Subject Re: [firebird-support] Re: Lock update for checkin/checkout?
Author Helen Borrie
At 12:37 PM 4/02/2004 +0000, you wrote:

>To summarize what I've learned so far:
>* the client (converter process) starts a transaction with READ
> COMITTED, selects a candidate row,

Now starts a new transaction which
>tries to obtain a pessimistic
> lock by doing an identity update on one of the columns with NO WAIT,
> and if it succeeds,


>* marks the column as 'in progress', and commits the transaction.

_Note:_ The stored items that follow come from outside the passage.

Lemma first_order_by_desc_some {A : Type} (key : A -> Z) (l : list A)
  (r : A) :
  first (order_by_desc key l) = Some r -> In r l.
Proof.
  intros H. apply (order_by_desc_In key).
  destruct (order_by_desc key l) as [|a l']; [discriminate|].
  injection H as ->. left. reflexivity.
Qed.

Lemma first_order_by_desc_none {A : Type} (key : A -> Z) (l : list A) :
  first (order_by_desc key l) = None -> l = [].
Proof.
  intros H. pose proof (order_by_desc_perm key l) as P.
  destruct (order_by_desc key l) as [|a l']; [|discriminate].
  apply Permutation_nil. exact P.
Qed.

(** Saving an instance whose key is that of the row [r0]: [r0] alone is
    replaced. *)
Lemma save_row_split {A : Type} (pk : A -> Z) (a r0 : A) (l : list A) :
  NoDup (map pk l) -> In r0 l -> pk a = pk r0 ->
  exists l1 l2, l = l1 ++ r0 :: l2 /\ save_row pk a l = l1 ++ a :: l2.
Proof.
  intros Hnd Hin Hpk. destruct (in_split _ _ Hin) as [l1 [l2 El]].
  exists l1, l2. split; [exact El|]. subst l.
  rewrite map_app in Hnd. simpl in Hnd. apply NoDup_remove_2 in Hnd.
  unfold save_row. rewrite map_app. simpl.
  rewrite Hpk, Z.eqb_refl. f_equal; [|f_equal]; apply map_unchanged;
    intros x Hx; destruct (Z.eqb_spec (pk x) (pk r0)) as [E|E];
    try reflexivity; exfalso; apply Hnd; rewrite <- E; apply in_or_app;
    [left | right]; apply in_map; exact Hx.
Qed.

Lemma length_le_1_app {A : Type} (l1 l2 : list A) (x : A) :
  (List.length (l1 ++ x :: l2) <= 1)%nat -> l1 = [] /\ l2 = [].
Proof.
  rewrite length_app. simpl. intros H.
  destruct l1; destruct l2; simpl in H; try lia. auto.
Qed.

(** One accepted submission on a well-formed review table: the table stays
    well-formed, the pair of the submission has the one row that carries the
    form, and a row that was there before keeps its key and place. *)
Lemma submit_review_step (user : Z) (form : ReviewForm.t) (now : Clock)
  (db : DB) (m : string) :
  reviews_wf (reviews db) ->
  snd (submit_review user form now db) = [(success, m)] ->
  let t' := reviews (fst (submit_review user form now db)) in
  reviews_wf t'
  /\ exists row,
       filter (review_of user (ReviewForm.location_id form)) (rows t') = [row]
       /\ carries form row
       /\ forall r0,
            In r0 (filter (review_of user (ReviewForm.location_id form))
                     (rows (reviews db))) ->
            LocationReview.review_id row = LocationReview.review_id r0
            /\ List.length (rows t') = List.length (rows (reviews db))
            /\ next_id t' = next_id (reviews db).
Proof.
  intros [Hnd [Hk Huniq]] Hs t'.
  destruct (submit_review_success user form now db m Hs)
    as [w [c [n [g [Ew [Ec [En [Eg E]]]]]]]].
  fold t' in E. set (lid := ReviewForm.location_id form) in *.
  destruct (first _) as [r0|] eqn:Hf.
  - apply first_order_by_desc_some in Hf.
    pose proof Hf as Hf0. apply filter_In in Hf. destruct Hf as [Hin Hp].
    match type of E with _ = with_rows (save_row _ ?a _) _ => set (r' := a) in * end.
    destruct (save_row_split LocationReview.review_id r' r0 _ Hnd Hin eq_refl)
      as [l1 [l2 [El El']]].
    assert (Hp' : review_of user lid r' = true) by exact Hp.
    pose proof (Huniq user lid) as H1. rewrite El, filter_app in H1.
    simpl in H1. rewrite Hp in H1. apply length_le_1_app in H1.
    destruct H1 as [F1 F2].
    rewrite E. unfold with_rows, reviews_wf, keys_below.
    simpl rows. simpl next_id. rewrite El'.
    split; [split; [|split]|].
    + rewrite map_app. simpl. rewrite El, map_app in Hnd. exact Hnd.
    + intros r Hr. apply in_app_or in Hr. simpl in Hr.
      destruct Hr as [Hr | [<- | Hr]].
      * apply Hk. rewrite El. apply in_or_app. left. exact Hr.
      * apply (Hk r0 Hin).
      * apply Hk. rewrite El. apply in_or_app. right. right. exact Hr.
    + intros u l. specialize (Huniq u l). rewrite El in Huniq.
      rewrite filter_app, length_app in *. simpl in *.
      replace (review_of u l r') with (review_of u l r0) by reflexivity.
      destruct (review_of u l r0); simpl in *; exact Huniq.
    + exists r'. split; [|split].
      * rewrite filter_app. simpl. rewrite Hp', F1, F2. reflexivity.
      * unfold carries. simpl. rewrite Ew, Ec, En. repeat split.
      * intros r1 Hr1. rewrite El, filter_app in Hr1. simpl in Hr1.
        rewrite Hp, F1, F2 in Hr1. destruct Hr1 as [<- | []].
        split; [reflexivity|]. split; [|reflexivity].
        rewrite El, !length_app. reflexivity.
  - apply first_order_by_desc_none in Hf.
    rewrite E. unfold reviews_wf, keys_below. simpl rows. simpl next_id.
    split; [split; [|split]|].
    + rewrite map_app. simpl. apply NoDup_app_fresh; [exact Hnd|].
      intros Hin. apply in_map_iff in Hin. destruct Hin as [r [Er Hr]].
      specialize (Hk r Hr). lia.
    + intros r Hr. simpl in Hr. apply in_app_or in Hr.
      destruct Hr as [Hr | [<- | []]]; [specialize (Hk r Hr)|]; simpl; lia.
    + intros u l. rewrite filter_app, length_app. simpl.
      destruct (review_of u l _) eqn:Eul; simpl; [|specialize (Huniq u l); lia].
      unfold review_of in Eul. simpl in Eul.
      apply andb_true_iff in Eul. destruct Eul as [Eu El].
      apply Z.eqb_eq in Eu. apply String.eqb_eq in El. subst u l.
      fold lid. rewrite Hf. simpl. lia.
    + eexists. split; [|split].
      * rewrite filter_app, Hf. simpl. unfold review_of. simpl.
        rewrite Z.eqb_refl, String.eqb_refl. reflexivity.
      * unfold carries. simpl. rewrite Ew, Ec, En. repeat split.
      * intros r1 Hr1. rewrite Hf in Hr1. destruct Hr1.
Qed.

No, omit this step entirely. It is flaky. If the "operational"
transaction has secured a pess. lock on the row, the SELECT transaction
won't be able to update *anything* on it. The SELECT transaction should be
read-only, otherwise it will hold up garbage collection.

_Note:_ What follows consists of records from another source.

Lemma string_app_inv (s1 s2 t1 t2 : string) :
  String.length s1 = String.length s2 ->
  s1 +:+ t1 = s2 +:+ t2 -> s1 = s2 /\ t1 = t2.
Proof.
  revert s2. induction s1 as [|a s1 IH]; intros [|b s2]; try done.
  intros [= Hlen].
  change (String a (s1 +:+ t1) = String b (s2 +:+ t2) -> String a s1 = String b s2 /\ t1 = t2).
  intros [= -> H]. destruct (IH _ Hlen H) as [-> ->]. done.
Qed.

Lemma isoformat_inj (d1 d2 : date) :
  valid_ymd (year d1) (month d1) (day d1) = true ->
  valid_ymd (year d2) (month d2) (day d2) = true ->
  isoformat d1 = isoformat d2 -> d1 = d2.
Proof.
  intros H1 H2 Heq. pose proof (str_to_date_isoformat d1 H1) as Hd.
  rewrite Heq, (str_to_date_isoformat d2 H2) in Hd. by injection Hd.
Qed.

Lemma column_label_inj (prefix : string) (p e p' e' : date) :
  valid_ymd (year p) (month p) (day p) = true ->
  valid_ymd (year e) (month e) (day e) = true ->
  valid_ymd (year p') (month p') (day p') = true ->
  valid_ymd (year e') (month e') (day e') = true ->
  column_label prefix p e = column_label prefix p' e' -> p = p' /\ e = e'.
Proof.
  intros Hp He Hp' He' Heq. unfold column_label in Heq.
  apply (inj (String.app _)) in Heq.
  apply string_app_inv in Heq as [Hpp Hrest]; [|by rewrite !isoformat_length].
  apply (inj (String.app _)) in Hrest.
  split; by apply isoformat_inj.
Qed.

If the second transaction's request for the lock succeeds,

>* It then converts the blob at its leasure, and updates the BLOB in a
>* separate transaction when ready.

No, the client updates the BLOB in the transaction it started for the
purpose of doing the task.


>Or could I just keep the first transaction open until the conversion
>is ready? That would make the 'mark in process' unnecesary, but I
>don't know how bad long transactions are.

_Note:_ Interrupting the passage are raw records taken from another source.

Lemma findIndex_none {A} (p : A → bool) (l : list A) :
  Forall (λ x, p x = false) l → findIndex p l = -1.
Proof.
  intros Hall.
  destruct (findIndex_cases p l) as [[? _]|(l1 & x & l2 & -> & _ & Hx & _)]; [done|].
  apply Forall_app in Hall as [_ Hall]. apply Forall_cons in Hall as [Hno _].
  congruence.
Qed.

Lemma findIndexFrom_first {A} (p : A → bool) (l1 l2 : list A) (x : A) (i : Z) :
  Forall (λ y, p y = false) l1 → p x = true →
  findIndexFrom p (l1 ++ x :: l2) i = i + Z.of_nat (length l1).
Proof.
  intros Hl1 Hx. revert i.
  induction Hl1 as [|y l1 Hy _ IH]; intros i; simpl.
  - rewrite Hx. lia.
  - rewrite Hy, IH. lia.
Qed.

Lemma findIndex_first {A} (p : A → bool) (l1 l2 : list A) (x : A) :
  Forall (λ y, p y = false) l1 → p x = true →
  findIndex p (l1 ++ x :: l2) = Z.of_nat (length l1).
Proof. intros. unfold findIndex. by rewrite findIndexFrom_first. Qed.

Section HeaderFilterArrayFacts.

Context {Matcher : Type}.

Implicit Types (cs before after : list (FilterUnion Matcher)).
Implicit Types (f old : FilterUnion Matcher).
Implicit Types (pf first second : PropertyStringFilter Matcher).
Implicit Types (st : State Matcher).

(** The array after a call, by what the call finds. *)
Lemma childrenAfter_found pf before old after :
  Forall (λ f, hasPropertyId (propertyId pf) f = false) before →
  hasPropertyId (propertyId pf) old = true →
  childrenAfter pf (before ++ old :: after)
  = if decide (filterValue pf = ""%string)
    then before ++ after else before ++ PropertyString pf :: after.
Proof.
  intros Hb Ho. unfold childrenAfter.
  rewrite (findIndex_first _ before after old Hb Ho).
  rewrite (proj2 (Z.leb_le 0 _)) by lia. rewrite Nat2Z.id.
  case_decide.
  - apply delete_middle.
  - by rewrite insert_app_r_alt, Nat.sub_diag by lia.
Qed.

Lemma childrenAfter_new pf cs :
  Forall (λ f, hasPropertyId (propertyId pf) f = false) cs →
  childrenAfter pf cs
  = if decide (filterValue pf = ""%string) then cs else cs ++ [PropertyString pf].
Proof.
  intros Hcs. unfold childrenAfter. rewrite (findIndex_none _ cs Hcs). simpl.
  by case_decide.
Qed.

(** Every array is of one of the two shapes. *)
Lemma children_shape id cs :
  Forall (λ f, hasPropertyId id f = false) cs
  ∨ ∃ before old after,
      cs = before ++ old :: after
      ∧ Forall (λ f, hasPropertyId id f = false) before
      ∧ hasPropertyId id old = true.
Proof.
  destruct (findIndex_cases (hasPropertyId id) cs)
    as [[_ Hall]|(l1 & x & l2 & -> & _ & Hx & Hall)]; [by left|].
  right. by exists l1, x, l2.
Qed.

(** The setter of the component writes [childrenAfter] into the array. *)
Lemma headerChildren_setHeaderPropertyFilter pf st :
  headerChildren (setHeaderPropertyFilter pf st) = childrenAfter pf (headerChildren st).
Proof.
  unfold setHeaderPropertyFilter, childrenAfter.
  repeat case_match; by rewrite ?headerChildren_changed.
Qed.

Lemma hasPropertyId_PropertyString pf :
  hasPropertyId (propertyId pf) (PropertyString pf) = true.
Proof. simpl. by apply bool_decide_eq_true. Qed.

(** X1.  For calls on one property the last call wins: a call with a
    value followed by any call for the same property leaves the array as
    the second call alone would. *)
Theorem setHeaderPropertyFilter_last_call_wins first second st :
  propertyId first = propertyId second →
  filterValue first ≠ ""%string →
  headerChildren (setHeaderPropertyFilter second (setHeaderPropertyFilter first st))
  = headerChildren (setHeaderPropertyFilter second st).
Proof.
  intros Hid Hval. rewrite !headerChildren_setHeaderPropertyFilter.
  generalize (headerChildren st) as cs. intros cs.
  destruct (children_shape (propertyId first) cs)
    as [Hnew|(b & o & a & -> & Hb & Ho)].
  - rewrite (childrenAfter_new first cs Hnew), decide_False by done.
    rewrite Hid in Hnew.
    rewrite (childrenAfter_found second cs (PropertyString first) []);
      [|done|by rewrite <-Hid; apply hasPropertyId_PropertyString].
    rewrite (childrenAfter_new second cs Hnew).
    case_decide; [by rewrite app_nil_r|done].
  - rewrite (childrenAfter_found first b o a Hb Ho), decide_False by done.
    rewrite Hid in Hb, Ho.
    rewrite (childrenAfter_found second b (PropertyString first) a);
      [|done|by rewrite <-Hid; apply hasPropertyId_PropertyString].
    by rewrite (childrenAfter_found second b o a Hb Ho).
Qed.

(** X2.  A call leaves the entries of all other properties as they are,
    and in their order. *)
Theorem setHeaderPropertyFilter_keeps_other_properties pf st :
  filter (λ f, hasPropertyId (propertyId pf) f = false)
    (headerChildren (setHeaderPropertyFilter pf st))
  = filter (λ f, hasPropertyId (propertyId pf) f = false) (headerChildren st).
Proof.
  rewrite headerChildren_setHeaderPropertyFilter.
  generalize (headerChildren st) as cs. intros cs.
  pose proof (hasPropertyId_PropertyString pf) as Hpf.
  destruct (children_shape (propertyId pf) cs)
    as [Hnew|(b & o & a & -> & Hb & Ho)].
  - rewrite (childrenAfter_new pf cs Hnew). case_decide; [done|].
    rewrite filter_app, filter_cons_False, filter_nil by congruence.
    by rewrite app_nil_r.
  - rewrite (childrenAfter_found pf b o a Hb Ho).
    case_decide; rewrite !filter_app, !filter_cons_False by congruence; done.
Qed.

(** X3.  Clearing a property and then giving it a value puts its entry
    last: the array becomes the entries of the other properties followed
    by the new filter. *)
Theorem setHeaderPropertyFilter_clear_then_set cleared pf st :
  reachable st →
  propertyId cleared = propertyId pf →
  filterValue cleared = ""%string → filterValue pf ≠ ""%string →
  headerChildren (setHeaderPropertyFilter pf (setHeaderPropertyFilter cleared st))
  = filter (λ f, hasPropertyId (propertyId pf) f = false) (headerChildren st)
    ++ [PropertyString pf].
Proof.
  intros Hreach Hid Hempty Hval.
  pose proof (reachable_storeInvariant _ Hreach (children (internalFilter st)))
    as [_ Hnd]. fold (headerChildren st) in Hnd.
  rewrite !headerChildren_setHeaderPropertyFilter.
  revert Hnd. generalize (headerChildren st) as cs. intros cs Hnd.
  destruct (children_shape (propertyId pf) cs)
    as [Hnew|(b & o & a & -> & Hb & Ho)].
  - rewrite (childrenAfter_new cleared cs) by (by rewrite Hid).
    rewrite decide_True by done.
    rewrite (childrenAfter_new pf cs Hnew), decide_False by done.
    by rewrite (filter_all _ cs Hnew).
  - rewrite (childrenAfter_found cleared b o a) by (by rewrite Hid).
    rewrite decide_True by done.
    rewrite (delete_first_is_filter (propertyId pf) b o a Hnd Ho Hb).
    rewrite childrenAfter_new, decide_False; [done|done|].
    apply Forall_forall. by intros f [? _]%list_elem_of_filter.
Qed.

(** A call that changes the state queues a copy of the filter object. *)
Lemma changed_ne cs st : changed (writeChildren cs st) ≠ st.
Proof. intros Heq. apply (f_equal nextId) in Heq. simpl in Heq. lia. Qed.

Lemma setHeaderPropertyFilter_queues pf st :
  setHeaderPropertyFilter pf st ≠ st →
  queuedInternalFilter (setHeaderPropertyFilter pf st)
  = Some {| objectId := nextId st; children := children (internalFilter st) |}.
Proof.
  destruct (setHeaderPropertyFilter_cases pf st)
    as [(_ & _ & ->)|[(_ & b & o & a & _ & _ & _ & ->)
       |[(_ & b & o & a & _ & _ & _ & ->)|(_ & _ & ->)]]]; done.
Qed.

(** X4.  The setter leaves the state of the component untouched exactly
    when it is asked to clear a property that has no filter; every other
    call queues a new state object, also when it writes the filter that is
    already there. *)
Theorem setHeaderPropertyFilter_unchanged_iff pf st :
  (setHeaderPropertyFilter pf st = st
   ↔ filterValue pf = ""%string ∧ propertyId pf ∉ propertyIds (headerChildren st))
  ∧ (setHeaderPropertyFilter pf st ≠ st →
     queuedInternalFilter (setHeaderPropertyFilter pf st)
     = Some {| objectId := nextId st; children := children (internalFilter st) |}).
Proof.
  split; [|apply setHeaderPropertyFilter_queues].
  destruct (setHeaderPropertyFilter_cases pf st)
    as [(Hv & Hnew & Heq)|[(Hv & b & o & a & Hcs & Ho & _ & Heq)
       |[(Hv & b & o & a & Hcs & Ho & _ & Heq)|(Hv & Hnew & Heq)]]];
    rewrite Heq; (split; [|try done]).
  - done.
  - by intros ?%changed_ne.
  - intros [_ []]. apply elem_of_propertyIds. exists o. split; [|done].
    rewrite Hcs. apply elem_of_app. right. by left.
  - by intros ?%changed_ne.
  - by intros [? _].
  - by intros ?%changed_ne.
  - by intros [? _].
Qed.

End HeaderFilterArrayFacts.
End HeaderFilterArrayFacts.

(** ** Renders after a change *)

Module EffectFacts.
Import AutoGrid HeaderFilterArray HeaderFilterFacts HeaderFilterArrayFacts.

Section EffectFacts.

Context {Matcher : Type}.

Implicit Types (pf : PropertyStringFilter Matcher).
Implicit Types (st : State Matcher).
Implicit Types (props prev : Props Matcher).

Lemma sameExternal_refl (e : option (ExternalFilter Matcher)) :
  sameExternal e e = true.
Proof. destruct e; simpl; [by apply bool_decide_eq_true|done]. Qed.

Lemma filterDepsChanged_same props (o : AndFilterObject) :
  filterDepsChanged (Some props) o props o = false.
Proof.
  unfold filterDepsChanged, sameObject.
  rewrite sameExternal_refl, Z.eqb_refl. by rewrite bool_decide_eq_true_2.
Qed.

Lemma noHeaderFiltersChanged_same props :
  noHeaderFiltersChanged (Some props) props = false.
Proof. unfold noHeaderFiltersChanged. by rewrite bool_decide_eq_true_2. Qed.

(** X5.  After a call of the setter that changed the array, the next
    render, with the props the component had, clears the cache of the
    grid, has the queued copy as its internal filter, showing the array
    that was written, and sets the filter reference of the data provider to
    [experimentalFilter ?? internalFilter]: to the new object when no
    [experimentalFilter] is passed, and to the experimental filter
    otherwise; after a call that changed nothing, with nothing else queued,
    the render neither clears the cache nor writes the reference. *)
Theorem render_after_setHeaderPropertyFilter pf props st :
  reachable st → rendered st = Some props →
  let st' := setHeaderPropertyFilter pf st in
  (st' ≠ st →
   (render true props st').2 = [ClearCache]
   ∧ dataProviderFilter (render true props st').1
     = Some (effectiveFilter props (render true props st').1)
   ∧ headerChildren (render true props st').1 = headerChildren st'
   ∧ internalFilter (render true props st').1
     = {| objectId := nextId st; children := children (internalFilter st) |}
   ∧ dataProviderFilter (render true props st').1
     = Some (match experimentalFilter props with
             | Some e => Experimental e
             | None =>
                 HeaderFilters
                   {| objectId := nextId st; children := children (internalFilter st) |}
             end))
  ∧ (st' = st → queuedInternalFilter st = None →
     (render true props st').2 = []
     ∧ dataProviderFilter (render true props st').1 = dataProviderFilter st).
Proof.
  intros Hreach Hprops st'.
  pose proof (reachable_refInvariant _ Hreach) as (Hlt & _ & _).
  assert (rendered st' = Some props) as Hprops'.
  { subst st'. by rewrite rendered_setHeaderPropertyFilter. }
  destruct (render_hooks props st') as (Hint & _ & _ & _ & _ & Hdpf & Hcalls).
  split.
  - intros Hne.
    pose proof (setHeaderPropertyFilter_queues pf st Hne) as Hq. fold st' in Hq.
    assert (internalFilter st' = internalFilter st) as Hsame.
    { subst st'.
      destruct (setHeaderPropertyFilter_cases pf st)
        as [(_ & _ & ->)|[(_ & b & o & a & _ & _ & _ & ->)
           |[(_ & b & o & a & _ & _ & _ & ->)|(_ & _ & ->)]]]; done. }
    assert (filterDepsChanged (rendered st') (internalFilter st') props
              (internalFilter (render true props st').1) = true) as Hrun.
    { rewrite Hint, Hq, Hprops', Hsame. simpl. unfold filterDepsChanged, sameObject.
      simpl. rewrite (bool_decide_eq_false_2 _) by lia.
      by rewrite orb_true_r. }
    rewrite Hrun in Hdpf, Hcalls. split_and!; [done|done| | |].
    + destruct (render_again_arrays props st' Hprops') as (Harr & _).
      unfold headerChildren. rewrite Hint, Hq, Harr. simpl. by rewrite Hsame.
    + by rewrite Hint, Hq.
    + rewrite Hdpf. unfold effectiveFilter.
      destruct (experimentalFilter props); [done|]. by rewrite Hint, Hq.
  - intros Heq Hnone. rewrite Heq in *. rewrite Hnone in Hint. simpl in Hint.
    rewrite Hint, Hprops, filterDepsChanged_same in Hdpf, Hcalls. done.
Qed.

Long transactions that tie up multiple records are death.

Re the Dummy Update - yes, it's a hack, and putting an explicit lock on a
cursor is less of a hack - but any pessimistic locking in Firebird is
inherently hackish. If you do want to go the cursor route, you can use the
API functions directly from C/C++ or using an API conversion for another
language. There is no DSQL command for declaring a named cursor.